((

(* ===== verification/ShrpxConfig.v ===== *)
(** Configuration of the reverse proxy: shrpx_config.cc, the severity levels of
    shrpx_log.cc, and the part of main of shrpx.cc that makes the configuration.

    The global Config object and the severity threshold are the state
    [globals].  A function that returns int returns the number with the new
    state.  getpwnam, getaddrinfo, inet_pton, the configuration file and what
    getopt_long finds on the command line are arguments. *)
From S2P Require Import Prelude Libc CppUtil Records.

Module Config.
Import Util.

(** * The Config object *)

Record timeval := mk_time { tv_sec : Z; tv_usec : Z }.
Definition no_time : timeval := mk_time 0 0.

Record Config := mk_config {
  verbose : bool;
  daemon : bool;
  host : option (list Z);
  port : Z;
  private_key_file : option (list Z);
  cert_file : option (list Z);
  verify_client : bool;
  server_name : option (list Z);
  downstream_host : option (list Z);
  downstream_port : Z;
  downstream_hostport : option (list Z);
  downstream_addr : list Z;
  downstream_addrlen : Z;
  spdy_upstream_read_timeout : timeval;
  upstream_read_timeout : timeval;
  upstream_write_timeout : timeval;
  downstream_read_timeout : timeval;
  downstream_write_timeout : timeval;
  downstream_idle_read_timeout : timeval;
  num_worker : Z;
  spdy_max_concurrent_streams : Z;
  spdy_proxy : bool;
  add_x_forwarded_for : bool;
  accesslog : bool;
  spdy_upstream_window_bits : Z;
  pid_file : option (list Z);
  uid : Z;
  gid : Z;
  conf_path : option (list Z);
  syslog : bool;
  syslog_facility : Z;
  use_syslog : bool;
  backlog : Z;
  ciphers : option (list Z)
}.

#[export] Instance eta_Config : Settable Config := fun c =>
  mk_config
    (verbose c) (daemon c) (host c) (port c) (private_key_file c) (cert_file c)
    (verify_client c) (server_name c) (downstream_host c) (downstream_port c)
    (downstream_hostport c) (downstream_addr c) (downstream_addrlen c)
    (spdy_upstream_read_timeout c) (upstream_read_timeout c) (upstream_write_timeout c)
    (downstream_read_timeout c) (downstream_write_timeout c) (downstream_idle_read_timeout c)
    (num_worker c) (spdy_max_concurrent_streams c) (spdy_proxy c) (add_x_forwarded_for c)
    (accesslog c) (spdy_upstream_window_bits c) (pid_file c) (uid c) (gid c) (conf_path c)
    (syslog c) (syslog_facility c) (use_syslog c) (backlog c) (ciphers c).

(** The constructor; the timeouts are not in its list of members and keep what
    the memory of the object holds. *)
Definition Config_new (memory : timeval) : Config :=
  mk_config
    false false None 0 None None false None None 0 None [] 0 memory memory memory memory
    memory memory 0 0 false false false 0 None 0 0 None false 0 false 0 None.

(** * Option names *)

Definition SHRPX_OPT_PRIVATE_KEY_FILE : list Z := str "private-key-file".
Definition SHRPX_OPT_CERTIFICATE_FILE : list Z := str "certificate-file".
Definition SHRPX_OPT_BACKEND : list Z := str "backend".
Definition SHRPX_OPT_FRONTEND : list Z := str "frontend".
Definition SHRPX_OPT_WORKERS : list Z := str "workers".
Definition SHRPX_OPT_SPDY_MAX_CONCURRENT_STREAMS : list Z := str "spdy-max-concurrent-streams".
Definition SHRPX_OPT_LOG_LEVEL : list Z := str "log-level".
Definition SHRPX_OPT_DAEMON : list Z := str "daemon".
Definition SHRPX_OPT_SPDY_PROXY : list Z := str "spdy-proxy".
Definition SHRPX_OPT_ADD_X_FORWARDED_FOR : list Z := str "add-x-forwarded-for".
Definition SHRPX_OPT_FRONTEND_SPDY_READ_TIMEOUT : list Z := str "frontend-spdy-read-timeout".
Definition SHRPX_OPT_FRONTEND_READ_TIMEOUT : list Z := str "frontend-read-timeout".
Definition SHRPX_OPT_FRONTEND_WRITE_TIMEOUT : list Z := str "frontend-write-timeout".
Definition SHRPX_OPT_BACKEND_READ_TIMEOUT : list Z := str "backend-read-timeout".
Definition SHRPX_OPT_BACKEND_WRITE_TIMEOUT : list Z := str "backend-write-timeout".
Definition SHRPX_OPT_ACCESSLOG : list Z := str "accesslog".
Definition SHRPX_OPT_BACKEND_KEEP_ALIVE_TIMEOUT : list Z := str "backend-keep-alive-timeout".
Definition SHRPX_OPT_FRONTEND_SPDY_WINDOW_BITS : list Z := str "frontend-spdy-window-bits".
Definition SHRPX_OPT_PID_FILE : list Z := str "pid-file".
Definition SHRPX_OPT_USER : list Z := str "user".
Definition SHRPX_OPT_SYSLOG : list Z := str "syslog".
Definition SHRPX_OPT_SYSLOG_FACILITY : list Z := str "syslog-facility".
Definition SHRPX_OPT_BACKLOG : list Z := str "backlog".
Definition SHRPX_OPT_CIPHERS : list Z := str "ciphers".

(** NI_MAXHOST of the C library. *)
Definition NI_MAXHOST : Z := 1025.

(** * Facilities of syslog *)

Definition LOG_AUTH : Z := 32.
Definition LOG_AUTHPRIV : Z := 80.
Definition LOG_CRON : Z := 72.
Definition LOG_DAEMON : Z := 24.
Definition LOG_FTP : Z := 88.
Definition LOG_KERN : Z := 0.
Definition LOG_LOCAL0 : Z := 128.
Definition LOG_LOCAL1 : Z := 136.
Definition LOG_LOCAL2 : Z := 144.
Definition LOG_LOCAL3 : Z := 152.
Definition LOG_LOCAL4 : Z := 160.
Definition LOG_LOCAL5 : Z := 168.
Definition LOG_LOCAL6 : Z := 176.
Definition LOG_LOCAL7 : Z := 184.
Definition LOG_LPR : Z := 48.
Definition LOG_MAIL : Z := 16.
Definition LOG_NEWS : Z := 56.
Definition LOG_SYSLOG : Z := 40.
Definition LOG_USER : Z := 8.
Definition LOG_UUCP : Z := 64.

Definition str_syslog_facility (facility : Z) : list Z :=
  if facility =? LOG_AUTH then str "auth"
  else if facility =? LOG_AUTHPRIV then str "authpriv"
  else if facility =? LOG_CRON then str "cron"
  else if facility =? LOG_DAEMON then str "daemon"
  else if facility =? LOG_FTP then str "ftp"
  else if facility =? LOG_KERN then str "kern"
  else if facility =? LOG_LOCAL0 then str "local0"
  else if facility =? LOG_LOCAL1 then str "local1"
  else if facility =? LOG_LOCAL2 then str "local2"
  else if facility =? LOG_LOCAL3 then str "local3"
  else if facility =? LOG_LOCAL4 then str "local4"
  else if facility =? LOG_LOCAL5 then str "local5"
  else if facility =? LOG_LOCAL6 then str "local6"
  else if facility =? LOG_LOCAL7 then str "local7"
  else if facility =? LOG_LPR then str "lpr"
  else if facility =? LOG_MAIL then str "mail"
  else if facility =? LOG_SYSLOG then str "syslog"
  else if facility =? LOG_USER then str "user"
  else if facility =? LOG_UUCP then str "uucp"
  else str "(unknown)".

Definition int_syslog_facility (strfacility : list Z) : Z :=
  let named name := strieq (Some strfacility) (Some name) in
  if named (str "auth") then LOG_AUTH
  else if named (str "authpriv") then LOG_AUTHPRIV
  else if named (str "cron") then LOG_CRON
  else if named (str "daemon") then LOG_DAEMON
  else if named (str "ftp") then LOG_FTP
  else if named (str "kern") then LOG_KERN
  else if named (str "local0") then LOG_LOCAL0
  else if named (str "local1") then LOG_LOCAL1
  else if named (str "local2") then LOG_LOCAL2
  else if named (str "local3") then LOG_LOCAL3
  else if named (str "local4") then LOG_LOCAL4
  else if named (str "local5") then LOG_LOCAL5
  else if named (str "local6") then LOG_LOCAL6
  else if named (str "local7") then LOG_LOCAL7
  else if named (str "lpr") then LOG_LPR
  else if named (str "mail") then LOG_MAIL
  else if named (str "news") then LOG_NEWS
  else if named (str "syslog") then LOG_SYSLOG
  else if named (str "user") then LOG_USER
  else if named (str "uucp") then LOG_UUCP
  else -1.

(** * The state *)

(** The Config object and Log::severity_thres_. *)
Record globals := mk_globals { config : Config; severity_thres_ : Z }.
#[export] Instance eta_globals : Settable globals := fun g =>
  mk_globals (config g) (severity_thres_ g).

Definition mod_config (f : Config -> Config) (g : globals) : globals :=
  g <| config := f (config g) |>.

(** Severity levels: INFO, WARNING, ERROR, FATAL are 0 to 3. *)
Definition WARNING : Z := 1.
Definition SEVERITY_STR : list (list Z) := [str "INFO"; str "WARN"; str "ERROR"; str "FATAL"].

Definition set_severity_level (severity : Z) (g : globals) : globals :=
  g <| severity_thres_ := severity |>.

Fixpoint severity_loop (names : list (list Z)) (i : Z) (name : list Z) : option Z :=
  match names with
  | [] => None
  | n :: names => if bool_decide (n = name) then Some i else severity_loop names (i + 1) name
  end.

Definition set_severity_level_by_name (name : list Z) (g : globals) : Z * globals :=
  match severity_loop SEVERITY_STR 0 name with
  | Some i => (0, set_severity_level i g)
  | None => (-1, g)
  end.

(** * Reading one option *)

(** The C conversion of a long to int and to size_t. *)
Definition to_int (n : Z) : Z := (n + 2 ^ 31) mod 2 ^ 32 - 2 ^ 31.

(** set_config_str: the string is copied and the old one freed. *)
Definition set_config_str (dest : option (list Z)) (val : list Z) : option (list Z) :=
  Some (c_str val).

(** A host and a port separated by a comma; [None] is the return of -1. *)
Definition split_host_port (hostlen : Z) (hostport : list Z) : option (list Z * Z) :=
  let p := std_find hostport (chr ",") in
  if Z.of_nat p =? zlen hostport then None
  else
    let len := Z.of_nat p in
    if hostlen <? len + 1 then None
    else
      let host := take p hostport in
      let '(d, erange) := strtoul (drop (S p) hostport) in
      if negb erange && (1 <=? d) && (d <=? 65535) then Some (host, d) else None.

Section Options.
(** getpwnam: the uid and the gid of a user. *)
Context (getpwnam : list Z -> option (Z * Z)).

(** parse_config; [opt] and [optarg] point at C strings. *)
Definition parse_config (opt optarg : list Z) (g : globals) : Z * globals :=
  let opt_is name := strieq (Some opt) (Some name) in
  let arg := c_str optarg in
  let yes := strieq (Some optarg) (Some (str "yes")) in
  let seconds := mk_time (strtol arg).1 0 in
  let set f := (0, mod_config f g) in
  if opt_is SHRPX_OPT_BACKEND then
    match split_host_port NI_MAXHOST arg with
    | None => (-1, g)
    | Some (h, p) =>
        set (fun c => c <| downstream_host := set_config_str (downstream_host c) h |>
                        <| downstream_port := p |>)
    end
  else if opt_is SHRPX_OPT_FRONTEND then
    match split_host_port NI_MAXHOST arg with
    | None => (-1, g)
    | Some (h, p) => set (fun c => c <| host := set_config_str (host c) h |> <| port := p |>)
    end
  else if opt_is SHRPX_OPT_WORKERS then set (fun c => c <| num_worker := u64 (strtol arg).1 |>)
  else if opt_is SHRPX_OPT_SPDY_MAX_CONCURRENT_STREAMS then
    set (fun c => c <| spdy_max_concurrent_streams := u64 (strtol arg).1 |>)
  else if opt_is SHRPX_OPT_LOG_LEVEL then
    let '(rv, g') := set_severity_level_by_name arg g in
    if rv =? -1 then (-1, g') else (0, g')
  else if opt_is SHRPX_OPT_DAEMON then set (fun c => c <| daemon := yes |>)
  else if opt_is SHRPX_OPT_SPDY_PROXY then set (fun c => c <| spdy_proxy := yes |>)
  else if opt_is SHRPX_OPT_ADD_X_FORWARDED_FOR then
    set (fun c => c <| add_x_forwarded_for := yes |>)
  else if opt_is SHRPX_OPT_FRONTEND_SPDY_READ_TIMEOUT then
    set (fun c => c <| spdy_upstream_read_timeout := seconds |>)
  else if opt_is SHRPX_OPT_FRONTEND_READ_TIMEOUT then
    set (fun c => c <| upstream_read_timeout := seconds |>)
  else if opt_is SHRPX_OPT_FRONTEND_WRITE_TIMEOUT then
    set (fun c => c <| upstream_write_timeout := seconds |>)
  else if opt_is SHRPX_OPT_BACKEND_READ_TIMEOUT then
    set (fun c => c <| downstream_read_timeout := seconds |>)
  else if opt_is SHRPX_OPT_BACKEND_WRITE_TIMEOUT then
    set (fun c => c <| downstream_write_timeout := seconds |>)
  else if opt_is SHRPX_OPT_ACCESSLOG then set (fun c => c <| accesslog := yes |>)
  else if opt_is SHRPX_OPT_BACKEND_KEEP_ALIVE_TIMEOUT then
    set (fun c => c <| downstream_idle_read_timeout := seconds |>)
  else if opt_is SHRPX_OPT_FRONTEND_SPDY_WINDOW_BITS then
    let '(n, erange) := strtoul arg in
    if negb erange && (n <? 31) then set (fun c => c <| spdy_upstream_window_bits := n |>)
    else (-1, g)
  else if opt_is SHRPX_OPT_PID_FILE then set (fun c => c <| pid_file := set_config_str (pid_file c) optarg |>)
  else if opt_is SHRPX_OPT_USER then
    match getpwnam arg with
    | None => (-1, g)
    | Some (u, gr) => set (fun c => c <| uid := u |> <| gid := gr |>)
    end
  else if opt_is SHRPX_OPT_PRIVATE_KEY_FILE then
    set (fun c => c <| private_key_file := set_config_str (private_key_file c) optarg |>)
  else if opt_is SHRPX_OPT_CERTIFICATE_FILE then set (fun c => c <| cert_file := set_config_str (cert_file c) optarg |>)
  else if opt_is SHRPX_OPT_SYSLOG then set (fun c => c <| syslog := yes |>)
  else if opt_is SHRPX_OPT_SYSLOG_FACILITY then
    let facility := int_syslog_facility optarg in
    if facility =? -1 then (-1, g) else set (fun c => c <| syslog_facility := facility |>)
  else if opt_is SHRPX_OPT_BACKLOG then set (fun c => c <| backlog := to_int (strtol arg).1 |>)
  else if opt_is SHRPX_OPT_CIPHERS then set (fun c => c <| ciphers := set_config_str (ciphers c) optarg |>)
  else if opt_is (str "conf") then (0, g)
  else (-1, g).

))

◆ Brief
Which lines of the data above contain the string "strieq"? Copy each of them.

◆ Result of the exercise
  let named name := strieq (Some strfacility) (Some name) in
  let opt_is name := strieq (Some opt) (Some name) in
  let yes := strieq (Some optarg) (Some (str "yes")) in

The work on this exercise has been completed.